Extracellular vesicles (EVs) are membrane-bound nanovesicles secreted from the cells into extracellular space and body fluids. They are considered “fingerprints of parent cells” which can reflect their physiological and functional states. During pregnancy, extracellular vesicles (EVs) are produced by the syncytiotrophoblasts and extravillous trophoblasts and are released into the maternal bloodstream. In the present study, placental alkaline phosphatase (PLAP)-specific extracellular vesicles were isolated from maternal serum-derived EVs (SDE) across pregnancy.

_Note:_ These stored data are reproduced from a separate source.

(** * foundrygrid: the causal-graph engines

    A shallow embedding of the three graph classes of [src/CAUSAL_GRAPH]:

    - [Substrate]    : [CausalGraphSubstrate]     (causal-graph-substrate.js)
    - [Wave]         : [WaveResonanceCausalGraph] (wave-resonance-causal-graph.js)
    - [Reproductive] : [ReproductiveCausalGraph]  (reproductive-causal-graph.js)

    Conventions.  A JavaScript [Map] is an association list in insertion
    order; objects used as records are Rocq records whose optional
    properties are [option]s ([None] is [undefined]).  Numbers are exact:
    rationals where values are only added, multiplied and compared, reals
    where the source needs [Math.sin], [Math.cos] and [Math.PI].  [Date.now()]
    and [Math.random()] are inputs of the functions that read them.  A method
    is a function from the object's state to the new state and a
    [Completion]: a normal return or a thrown error. *)

From Stdlib Require Import List String Ascii Bool Arith ZArith QArith Qminmax.
From Stdlib Require Import Qabs Qround Lia Lqa DecimalString Reals Lra.
Import ListNotations.

(** ** JavaScript values shared by the three classes *)

Module JS.

Record JSError := mkError { err_name : string; err_message : string }.

Definition TypeError (message : string) : JSError :=
  mkError "TypeError" message.

Inductive Completion (A : Type) : Type :=
| Normal (a : A)
| Throw (e : JSError).
Arguments Normal {A} a.
Arguments Throw {A} e.

Definition threw {A} (c : Completion A) (name : string) : Prop :=
  exists message, c = Throw (mkError name message).

Inductive JSValue : Type :=
| JUndefined
| JNull
| JBool (b : bool)
| JNum (q : Q)
| JStr (s : string).

(** [a === b] on primitive values. *)
Definition strict_eq (a b : JSValue) : bool :=
  match a, b with
  | JUndefined, JUndefined => true
  | JNull, JNull => true
  | JBool x, JBool y => Bool.eqb x y
  | JNum x, JNum y => Qeq_bool x y
  | JStr x, JStr y => String.eqb x y
  | _, _ => false
  end.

Transmission electron microscopy and dynamic light scattering analysis showed that the isolated EVs exhibited spherical morphology with ~30-150 nm size range. Nanoparticle tracking analysis indicated that the concentration of PLAP+ serum-derived EVs (PLAP+-SDE) increased across the gestation. PLAP+-SDE contained DNA with LINE1 promoter methylation pattern. C19 miRNA cluster miRNAs (miR 515-5p, 519e, and 520f) were present in PLAP+ -SDE along with other miRNAs (miR-133-3p, miR210-3p, and miR-223-3p). PLAP+ -SDE confirmed presence of EVs markers (CD63 and CD9), along with placental protein (PLAP and Cullin-7). A modified novel strategy to extract enriched population of circulating placental/amniochorionic EVs was devised employing an additional marker of extravillous trophoblasts, Human Leukocyte Antigen-G (HLA-G) along with PLAP. The isolated pooled placental/amniochorionic (PLAP+ HLA-G+) serum-derived EVs (PP-SDE) showed ~2-fold increased protein levels of HLA-G in the 3rd trimester pregnant women compared to the non-pregnant controls. Future studies will be focused on validation of this novel strategy to isolate an enriched population of placental/amniochorionic EVs to facilitate better understanding of placental physiology and pathophysiology.